Статьи и заметки о мастерстве | страница 16



На книги охотятся, ищут их у товарищей, записываются в очередь.

О книге говорят ласково, любовно:

«Хорошая книжечка». «Вот это так книжечка». «Достать бы хоть троечку таких книг!»

«Хорошо, кабы книжечки были потолще, чтобы читать их можно было долго, ну хоть бы три-четыре дня».

«Очень хочется какого-нибудь журнальчика, чтобы картины в нем были в красках».

Но уж если книга не понравилась, о ней говорят гневно и презрительно. Ей не могут простить, что она обманула лучшие ожидания.

— Нудьга!

Дети уверены, что каждая книжка обязательно должна принести им веселье, дело, новые знания.

«Я люблю читать всякие книги, кроме скучных», — пишет школьница пятой группы, нечаянно повторяя Вольтера.

«Живу в Бузиновке, — пишет мальчик. — Мой папа работает здесь начальником политотдела. Ему-то весело, а мне скучно и нечего читать».

Интересную книгу читают по два, по три раза.

«Эту книгу я читал с большим вниманием. Прочитав ее один раз, я захотел прочитать еще. Прочтя два раза, я остался доволен этой книгой» (Купцов А.П. из Ленинграда.
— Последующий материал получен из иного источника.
(** A server that answers every data request with an HTML error page. *)
Definition html_page : Response :=
  {| session_issue := None; transport_error := None;
     text := "<html><body>Access Denied</body></html>";
     json := Raised (ValueError "Expecting value: line 1 column 1 (char 0)") |}.

Definition always_html (attempt : nat) : Response := html_page.

(** A server that answers every data request with a given payload. *)
Definition answering (payload : pyval) (attempt : nat) : Response :=
  {| session_issue := None; transport_error := None; text := "{...}";
     json := Ok payload |}.

(** A row of the frame whose LTP cell is text that is no number. *)
Definition unparseable_row : CsvPipeline.Row :=
  [("OI", CsvPipeline.Num 76%Q); ("LTP", CsvPipeline.Str "n.a.");
   ("STRIKE", CsvPipeline.Num 22950%Q)].

(** A payload whose single row carries an empty CE side. *)
Definition sparse_payload : pyval :=
  PDict
    [("records",
      PDict
        [("data",
          PList
            [PDict
               [("strikePrice", PInt 25000);
                ("expiryDate", PStr "30-Jan-2025");
                ("CE", PDict [])]])])].

(** A payload whose single row has a negative strike and no expiry. *)
Definition negative_strike_payload : pyval :=
  PDict
    [("records",
      PDict
        [("data",
          PList
            [PDict
               [("strikePrice", PInt (-100));
                ("CE", PDict [("lastPrice", PFloat 1.5%Q)])]])])].

(** An entry with no market data. *)
Definition bare_entry (symbol : string) (type : OptionType) (strike : Z)
    (expiry : string) (now : Z) : OptionChainEntry :=
  {| symbol := symbol; type := type; strike_price := inject_Z strike;
     expiry_date := expiry;
     identifier := symbol ++ "_" ++ value type ++ "_"
                   ++ NilZero.string_of_int (Z.to_int strike) ++ "_" ++ expiry;
     fetched_at := now;
     open_interest := None; change_in_oi := None; pchange_in_oi := None;
     last_price := None; change := None; pchange := None;
     total_traded_volume := None; implied_volatility := None;
     bid_qty := None; bid_price := None; ask_price := None; ask_qty := None;
     underlying_value := None |}.

Definition call_25000 : OptionChainEntry :=
  bare_entry "NIFTY" CALL 25000 "30-Jan-2025" 1000.

Definition put_25000 : OptionChainEntry :=
  bare_entry "NIFTY" PUT 25000 "30-Jan-2025" 1000.

Definition empty_collection : Collection :=
  {| documents := []; server_error := None; insert_many_calls := 0 |}.

(** A collection whose server cannot be reached. *)
Definition unreachable_collection : Collection :=
  {| documents := [];
     server_error :=
       Some (Exn "ServerSelectionTimeoutError" "No servers found yet");
     insert_many_calls := 0 |}.

(** A collection that holds one snapshot of 101 calls, of strikes 50, 100,
    ..., 5050, and an older snapshot of one call. *)
Definition crowded_collection : Collection :=
  {| documents :=
       bare_entry "NIFTY" CALL 25000 "30-Jan-2025" 900
       :: map (fun k => bare_entry "NIFTY" CALL (Z.of_nat k * 50)
                          "30-Jan-2025" 1000)
            (seq 1 101);
     server_error := None;
     insert_many_calls := 2 |}.

(** A frame of three rows: a negative strike with an open interest of the
    call, a strike that is no number, and a strike that is missing. *)
Definition negative_strike_columns : list string := ["OI"; "STRIKE"].

Definition negative_strike_frame : list CsvPipeline.Row :=
  [[("OI", CsvPipeline.Num 76%Q); ("STRIKE", CsvPipeline.Str "-100")];
   [("OI", CsvPipeline.Num 12%Q); ("STRIKE", CsvPipeline.Str "n.a.")];
   [("OI", CsvPipeline.Num 5%Q); ("STRIKE", CsvPipeline.NaN)]].

(** A payload with no row. *)
Definition empty_snapshot_payload : pyval :=
  PDict [("records", PDict [("data", PList [])])].

(** A payload whose [records] is a list: the parser raises on it. *)
Definition malformed_payload : pyval := PDict [("records", PList [])].

Definition quiet (payload : pyval) : CycleEnv :=
  {| responses := answering payload; clock_at_parse := 2000;
     clock_at_end := 2001; signal := false |}.

(** The world of a tick in which the first symbol is answered with the
    malformed payload and the others with the payload of the scenario. *)
Definition first_fails (position : nat) : CycleEnv :=
  match position with
  | O => quiet malformed_payload
  | S _ => quiet scenario_payload
  end.

Definition two_symbols : DataPipeline :=
  {| symbols := ["NIFTY"; "BANKNIFTY"]; running := true;
     db_service := empty_collection; total_cycles := 0;
     successful_cycles := 0; failed_cycles := 0;
     last_successful_fetch := Some 1000%Z;
     stats := {| total_calls_inserted := 0; total_puts_inserted := 0;
                 total_calls_skipped := 0; total_puts_skipped := 0 |} |}.

(** A pipeline for one symbol whose database server cannot be reached. *)
Definition out_of_reach : DataPipeline :=
  {| symbols := ["NIFTY"]; running := true;
     db_service := unreachable_collection; total_cycles := 0;
     successful_cycles := 0; failed_cycles := 0;
     last_successful_fetch := Some 1000%Z;
     stats := stats two_symbols |}.

End Examples.

(** ** database_service.py: connection, filtered queries, statistics *)

Module DatabaseQueries.

(** [_connect]: the client is built, then the server is pinged at most
    three times; [pings k] is the exception of ping [k], if it raises. The
    second component counts the [time.sleep(2)] between attempts. *)
Fixpoint ping_loop (pings : nat -> option exn) (max_retries : nat)
    (attempt remaining : nat) (sleeps : nat) : result unit * nat :=
  match remaining with
  | O => (Ok tt, sleeps)
  | S remaining' =>
      match pings attempt with
      | None => (Ok tt, sleeps)
      | Some e =>
          if (attempt =? max_retries - 1)%nat then (Raised e, sleeps)
          else ping_loop pings max_retries (S attempt) remaining' (S sleeps)
      end
  end.

Definition _connect (pings : nat -> option exn) : result unit * nat :=
  let max_retries := 3 in
  ping_loop pings max_retries 0 max_retries 0.

(** [health_check] *)
Definition health_check (ping : option exn) : bool :=
  match ping with
  | None => true
  | Some _ => false
  end.

(** [OptionChainFilter], after the validation of pydantic. *)
Record OptionChainFilter : Type := {
  symbol : option string;
  option_type : option OptionType;
  strike_price_min : option Q;
  strike_price_max : option Q;
  expiry_date : option string;
  limit : Z;
  offset : Z
}.

(** The constraints of the model on its fields: [limit <= 1000] and
    [offset >= 0]. *)
Definition valid_filter (f : OptionChainFilter) : bool :=
  (limit f <=? 1000)%Z && (0 <=? offset f)%Z.

(** One entry of the query document. *)
Inductive Condition : Type :=
| SymbolIs (s : string)
| TypeIs (t : string)
| StrikePrice (gte lte : option Q)
| ExpiryDateIs (s : string).

Definition nonempty (s : option string) : bool :=
  match s with
  | Some s => negb (String.eqb s EmptyString)
  | None => false
  end.

(** The query that [get_filtered_data] builds: a field enters it when the
    parameter is truthy (a string that is not empty, an option type) or,
    for the two strike bounds, when it is not [None]. *)
Definition build_query (f : OptionChainFilter) : list Condition :=
  ((match symbol f with
    | Some s => if nonempty (Some s) then [SymbolIs s] else []
    | None => []
    end)
   ++ (match option_type f with
       | Some t => [TypeIs (value t)]
       | None => []
       end)
   ++ (match strike_price_min f, strike_price_max f with
       | None, None => []
       | lo, hi => [StrikePrice lo hi]
       end)
   ++ (match expiry_date f with
       | Some s => if nonempty (Some s) then [ExpiryDateIs s] else []
       | None => []
       end))%list.

Definition holds (c : Condition) (d : OptionChainEntry) : bool :=
  match c with
  | SymbolIs s => String.eqb (Models.symbol d) s
  | TypeIs t => String.eqb (value (Models.type d)) t
  | StrikePrice gte lte =>
      (match gte with
       | Some lo => Qle_bool lo (strike_price d)
       | None => true
       end)
      && (match lte with
          | Some hi => Qle_bool (strike_price d) hi
          | None => true
          end)
  | ExpiryDateIs s => String.eqb (Models.expiry_date d) s
  end.

(** [collection.find(query)] *)
Definition find_query (docs : list OptionChainEntry) (query : list Condition)
  : list OptionChainEntry :=
  filter (fun d => forallb (fun c => holds c d) query) docs.

(** [.sort("fetched_at", -1)]: latest first; documents of equal time keep
    the order they had. *)
Fixpoint insert_by_time (d : OptionChainEntry) (l : list OptionChainEntry)
  : list OptionChainEntry :=
  match l with
  | [] => [d]
  | x :: rest =>
      if (fetched_at x <=? fetched_at d)%Z then d :: l
      else x :: insert_by_time d rest
  end.

Definition sort_latest_first (l : list OptionChainEntry)
  : list OptionChainEntry :=
  fold_right insert_by_time [] l.

(** [get_filtered_data]: the driver refuses a negative [skip] before
    anything is sent to the server. *)
Definition get_filtered_data (c : Collection) (filter_params : OptionChainFilter)
  : result (list OptionChainEntry) :=
  let query := build_query filter_params in
  if (offset filter_params <? 0)%Z then
    Raised (ValueError "skip must be >= 0")
  else
    match server_error c with
    | Some e => Raised e
    | None =>
        Ok (cursor_limit (limit filter_params)
              (skipn (Z.to_nat (offset filter_params))
                 (sort_latest_first (find_query (documents c) query))))
    end.

(** The stage [$group] of an aggregation with [{"$sum": 1}]: one counter
    per value of the key, in the order of first occurrence. *)
Fixpoint group_count (keys : list string) (groups : list (string * Z))
  : list (string * Z) :=
  match keys with
  | [] => groups
  | k :: rest => group_count rest (dict_set groups k (get_or groups k 0%Z + 1)%Z)
  end.

(** The stage [{"$sort": {"count": -1}}]. *)
Fixpoint insert_by_count (g : string * Z) (l : list (string * Z))
  : list (string * Z) :=
  match l with
  | [] => [g]
  | x :: rest =>
      if (snd x <=? snd g)%Z then g :: l else x :: insert_by_count g rest
  end.

Definition sort_by_count (l : list (string * Z)) : list (string * Z) :=
  fold_right insert_by_count [] l.

(** [find_one({}, sort=[("fetched_at", -1)])] *)
Fixpoint find_latest_any (docs : list OptionChainEntry)
    (best : option OptionChainEntry) : option OptionChainEntry :=
  match docs with
  | [] => best
  | d :: rest =>
      match best with
      | None => find_latest_any rest (Some d)
      | Some b =>
          if (fetched_at b <? fetched_at d)%Z
          then find_latest_any rest (Some d)
          else find_latest_any rest best
      end
  end.

Record Statistics : Type := {
  total_records : Z;
  records_by_symbol : list (string * Z);
  records_by_type : list (string * Z);
  latest_fetch_time : option Z;
  data_freshness_seconds : option Z
}.

(** [get_statistics]; [seconds_since t] is what
    [(datetime.now(timezone.utc) - t).total_seconds()] comes to for the
    stored time stamp [t]: the subtraction of Python raises [TypeError]
    when one of the two datetimes carries a time zone and the other does
    not. *)
Definition get_statistics (c : Collection) (seconds_since : Z -> result Z)
  : result Statistics :=
  match server_error c with
  | Some e => Raised e
  | None =>
      let total_records := len (documents c) in
      let symbol_stats :=
        sort_by_count (group_count (map Models.symbol (documents c)) []) in
      let type_stats :=
        group_count (map (fun d => value (Models.type d)) (documents c)) [] in
      let latest_fetch :=
        match find_latest_any (documents c) None with
        | Some latest_doc => Some (fetched_at latest_doc)
        | None => None
        end in
      match latest_fetch with
      | Some t =>
          match seconds_since t with
          | Raised e => Raised e
          | Ok freshness =>
              Ok {| total_records := total_records;
                    records_by_symbol := symbol_stats;
                    records_by_type := type_stats;
                    latest_fetch_time := latest_fetch;
                    data_freshness_seconds := Some freshness |}
          end
      | None =>
          Ok {| total_records := total_records;
                records_by_symbol := symbol_stats;
                records_by_type := type_stats;
                latest_fetch_time := latest_fetch;
                data_freshness_seconds := None |}
      end
  end.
Отзывы на книгу Пантелеева «Часы»).

Содержание книжки ребята помнят точно.

Во многих письмах они пересказывают Горькому целые повести: «Детство» и «В людях» самого же Горького, «Таинственный остров» Жюля Верна, «Дерсу Узала» Арсеньева, «Пакет» Пантелеева, «Рассказ о великом плане» Ильина, «Кара-Бугаз» Паустовского, «Джека Восьмеркина» Смирнова. «Джека» они просят даже продлить, то есть написать к нему продолжение.

Вряд ли весть об организации какого-нибудь нового издательства для взрослых вызвала бы такую бурю вопросов, ожиданий и надежд, какая поднялась среди школьников всего нашего Союза после письма М. Горького.


3. Читатель из «Калгаса» 

Но вспомним наше собственное детство. Разве в двенадцать-тринадцать лет мы не были такими же яростными и жадными читателями? Разве мы не собирали любовно из года в год все романы Купера, все повести Жюля Верна?

Да, конечно, и мы любили книжки, и, пожалуй, не меньше любили, чем нынешние ребята.

Я отлично помню своих сверстников, читавших и сидя, и лежа, и в постели, и на «империале» — на верхушке конки. На память о нашем отроческом чтении мы с тринадцатилетнего возраста носим очки.

Но много ли нас было?

Все мы, посетители библиотек и собиратели библиотечек, были либо детьми интеллигентов, либо теми самоучками, которые добирались до книги с трудом и глотали ее урывками — за прилавком, у столярного верстака, перед швейной машиной. А все то, что было выше и ниже этого тонкого читательского слоя, никак не могло быть названо по-нынешнему «библиотечным активом».